Go to the line that contains "counts, the outcome" and transcribe from there to the end of the entries, that line and the last one included.

------ AVAILABLE RECORDS ------

(** * A shallow embedding of the [o] data-access layer

    The development follows the Go sources: [gorm_builder.go] (the [Where]
    condition DSL, its translation by [applyGormWhere], and the query
    facade) and the connection file (the [GormDBs] registry,
    [InitDBWithMap], [CloseAllDBs], [BeginTx], [CommitTx], [buildDSN]),
    and [GetSvrMark] of [utils.go].

    GORM and [database/sql] are external: a query builder is modelled by the
    list of predicates handed to it, and everything the engine answers is
    taken from an [Engine] record. *)

From Stdlib Require Import ZArith.
From stdpp Require Import base option list strings gmap pretty.

Open Scope string_scope.
Open Scope list_scope.

(** ** Go values and run-time panics *)

(** The dynamic values an [any] can hold, as far as the sources inspect them. *)
#[warnings="-register-all"]
Inductive value : Type :=
  | VNil
  | VBool (b : bool)
  | VInt (z : Z)
  | VStr (s : string)
  | VTime (t : Z)
  | VAnySlice (elems : list value)          (* []interface{} *)
  | VIntSlice (elems : list Z)              (* []int: a slice, not []interface{} *)
  | VStrSlice (elems : list string)         (* []string *)
  | VStruct (fields : list (string * value))  (* fields in declaration order *)
  | VPtr (target : value).                  (* non-nil pointer *)

Inductive panic : Type :=
  | IndexOutOfRange
  | TypeAssertion
  | NilDereference.

Inductive result (A : Type) : Type :=
  | Ok (a : A)
  | Panic (p : panic).
Arguments Ok {A} a.
Arguments Panic {A} p.
(** * Database lifecycle monitor: monitoring loop, backup executor, audit store

    A shallow embedding of
      - [src/migrations/20250224001000_add_system_status.sql]
        (table [system_status], [log_system_event], trigger [count_errors]),
      - the backup script ([cleanOldBackups], [backupDatabase]),
      - [src/scripts/monitor-database.ts] ([DatabaseMonitor]),
    followed by the properties of the specification that concern them.

    Conventions of the embedding.
      - Times are milliseconds since the epoch, in [Z].
      - A row count is a JavaScript number that holds a non-negative
        integer, given as that integer ([N]); the arithmetic of the
        comparison [count < previousCount - previousCount * 0.1] is IEEE
        754 binary64, rounding to nearest, ties to even ([Js]).  A count
        below [2^53] is held exactly and is printed in a message as its
        decimal digits; what is stated of the text of a message is
        stated of such counts.
      - A thrown JavaScript value is [JsError message] when it is an
        [Error] instance and [JsOther] otherwise.
      - The backup directory is a finite map from file names to their
        [stat]; [path.join(BACKUP_DIR, file)] is represented by [file].
      - The table [system_status] is the list of its rows in insertion
        order.  An insert made through the client is answered with an
        error or not, as the environment tells; the callers do not look at
        the answer, and a rejected insert adds no row.
      - What the outside world answers during one run (RPC results, row
        counts, the outcome of the dump pipeline, the clock) is an explicit
        argument. *)

From stdpp Require Import gmap strings list fin_maps pretty.
From Stdlib Require Import Ascii.
From Stdlib Require SpecFloat.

------

### PROBLEM SOLUTION
        counts, the outcome of the dump pipeline, the clock) is an explicit
        argument. *)

From stdpp Require Import gmap strings list fin_maps pretty.
From Stdlib Require Import Ascii.
From Stdlib Require SpecFloat.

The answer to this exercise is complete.